*WHAT IS EXPECTED:* Collect each line of the entries that holds the string "forallb".

*DATA UNDER STUDY:*
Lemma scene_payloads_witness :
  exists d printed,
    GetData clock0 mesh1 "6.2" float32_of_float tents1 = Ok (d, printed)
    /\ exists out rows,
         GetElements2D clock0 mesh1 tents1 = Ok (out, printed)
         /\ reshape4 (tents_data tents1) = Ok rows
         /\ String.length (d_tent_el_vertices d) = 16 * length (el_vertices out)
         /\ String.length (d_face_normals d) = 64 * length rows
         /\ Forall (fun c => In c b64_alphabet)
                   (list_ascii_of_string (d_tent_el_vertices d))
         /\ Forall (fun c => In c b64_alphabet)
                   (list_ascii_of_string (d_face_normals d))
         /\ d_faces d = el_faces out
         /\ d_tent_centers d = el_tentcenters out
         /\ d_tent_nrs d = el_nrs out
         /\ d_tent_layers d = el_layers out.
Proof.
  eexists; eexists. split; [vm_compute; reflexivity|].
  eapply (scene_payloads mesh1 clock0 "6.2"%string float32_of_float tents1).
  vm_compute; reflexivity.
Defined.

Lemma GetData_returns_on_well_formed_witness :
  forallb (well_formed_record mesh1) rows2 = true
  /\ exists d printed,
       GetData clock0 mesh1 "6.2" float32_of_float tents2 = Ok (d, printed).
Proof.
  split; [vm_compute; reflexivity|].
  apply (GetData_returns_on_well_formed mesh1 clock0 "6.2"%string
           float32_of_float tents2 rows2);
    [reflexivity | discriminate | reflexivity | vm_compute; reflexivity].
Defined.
* * *
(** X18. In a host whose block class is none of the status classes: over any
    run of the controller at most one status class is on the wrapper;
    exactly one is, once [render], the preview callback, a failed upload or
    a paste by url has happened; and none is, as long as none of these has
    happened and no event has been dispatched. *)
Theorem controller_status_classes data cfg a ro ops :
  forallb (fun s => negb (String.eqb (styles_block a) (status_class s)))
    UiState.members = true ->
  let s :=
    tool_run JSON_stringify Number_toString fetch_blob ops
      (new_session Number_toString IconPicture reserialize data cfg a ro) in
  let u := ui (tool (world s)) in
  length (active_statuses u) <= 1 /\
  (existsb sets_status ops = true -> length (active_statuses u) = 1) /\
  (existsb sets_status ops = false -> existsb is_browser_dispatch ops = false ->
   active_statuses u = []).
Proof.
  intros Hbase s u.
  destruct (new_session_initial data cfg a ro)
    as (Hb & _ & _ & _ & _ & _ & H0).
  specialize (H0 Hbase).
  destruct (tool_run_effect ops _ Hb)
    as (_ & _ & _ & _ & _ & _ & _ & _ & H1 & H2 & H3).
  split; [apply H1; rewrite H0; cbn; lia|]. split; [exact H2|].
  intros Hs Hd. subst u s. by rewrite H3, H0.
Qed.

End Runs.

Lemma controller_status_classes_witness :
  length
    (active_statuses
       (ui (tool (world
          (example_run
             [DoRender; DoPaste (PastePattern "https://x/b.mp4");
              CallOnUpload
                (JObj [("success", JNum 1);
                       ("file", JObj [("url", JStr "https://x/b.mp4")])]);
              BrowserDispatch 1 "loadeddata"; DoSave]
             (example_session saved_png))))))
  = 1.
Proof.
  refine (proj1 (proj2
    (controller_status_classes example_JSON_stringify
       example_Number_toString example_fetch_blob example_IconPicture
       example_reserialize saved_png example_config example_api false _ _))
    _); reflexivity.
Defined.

*COMPLETED TASK:*
  forallb (well_formed_record mesh1) rows2 = true
  forallb (fun s => negb (String.eqb (styles_block a) (status_class s)))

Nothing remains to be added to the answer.